Given how income flows into the Seminary today, it is evident that the people of the LCMS (Synod) provide nearly all of the financial fuel that powers Concordia Seminary but do it in ways other than funding synodical subsidy via the national office.

For a thorough review of issues surrounding the Synod's funding of theological education at Concordia Seminary, read Stress Test by President Dale Meyer in the Spring 2009 Concordia Journal.  Click on the cover image to download a PDF of this article.


Note * - Due to the Great Recession of 2007-??, income and gains on permanent investments is being reinvested back into the permanent endowment per Board policy and Missouri state law (Uniform Prudent Management of Institutional Funds Act) in order to restore the full value of endowed donor gifts.  As a result, no money is expected to be available for scholarships or program support until the market value of endowment exceeds the book value of donor gifts.

Question: Why doesn't corporate synod provide more funding via 'subsidy'?

Answer:  The Board of Directors of the LCMS simply does not have the money that would be needed to increase seminary subsidy levels. 

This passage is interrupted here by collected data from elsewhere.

(** * Shallow embedding of [src/load.js] (repository-insight-tracker)

    The action gathers per-day metrics of a repository and stores them as a
    time series ([stats.json] or [stats.csv]) committed to a branch of a
    storage repository.  This file embeds the dataset handling of
    [load.js]: [getInsightsFile], [generateFileContent],
    [ensureBranchExists], [commitFileToBranch] and the sequencing in [run].

    JavaScript strings are modelled as [string] (8-bit characters); numbers
    that the code stores are non-negative integers, modelled as [N]. *)

From Stdlib Require Import String Ascii List ZArith NArith Bool Lia.
From Stdlib Require Import Decimal DecimalN.
Import ListNotations.

Local Open Scope string_scope.
Local Set Warnings "-register-all".


(** ** String primitives used by the code *)

Definition LF : ascii := "010"%char.
Definition LFs : string := String LF EmptyString.

(** [s.split(sep)] for a one-character separator: [""] splits into [[""]]. *)
Fixpoint split_on (sep : ascii) (s : string) : list string :=
  match s with
  | EmptyString => [EmptyString]
  | String c rest =>
      if Ascii.eqb c sep then EmptyString :: split_on sep rest
      else match split_on sep rest with
           | [] => [String c EmptyString]
           | w :: ws => String c w :: ws
           end
  end.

Subsidy must come out of corporate synod's unrestricted income.  To increase the Seminary's annual subsidy out of its current unrestricted budget, the LCMS Board of Directors would have to make drastic cuts in support for other worthy programs, organizations and boards. 

The vast majority of money that flows INTO the national office has been restricted by congregations, districts and individuals for a specific use such as missions, human care, university education, etc. and cannot be arbitrarily redirected by the Board of Directors to Concordia Seminary.

Recognizing that donors increasingly want to designate (restrict) how a gift is used, corporate synod solicits donations for its seminaries via The Joint Seminary Fund administered by the Board for Pastoral Education and the LCMS Foundation.  These restricted gifts are part of the 57.9% in charitable contributions reported in the previous Q & A.


Question: Why does Concordia Seminary solicit donations by mail and telephone?

Answer: This Seminary must solicit donations to carry out its mission.

The most inexpensive method is by mail. Because Concordia Seminary does not know when each potential donor is ready to give a gift, several letters are sent out each year giving prospective supporters the opportunity to give an offering when it is most convenient for them. Concordia Seminary does not expect those who receive appeals to respond to every single letter.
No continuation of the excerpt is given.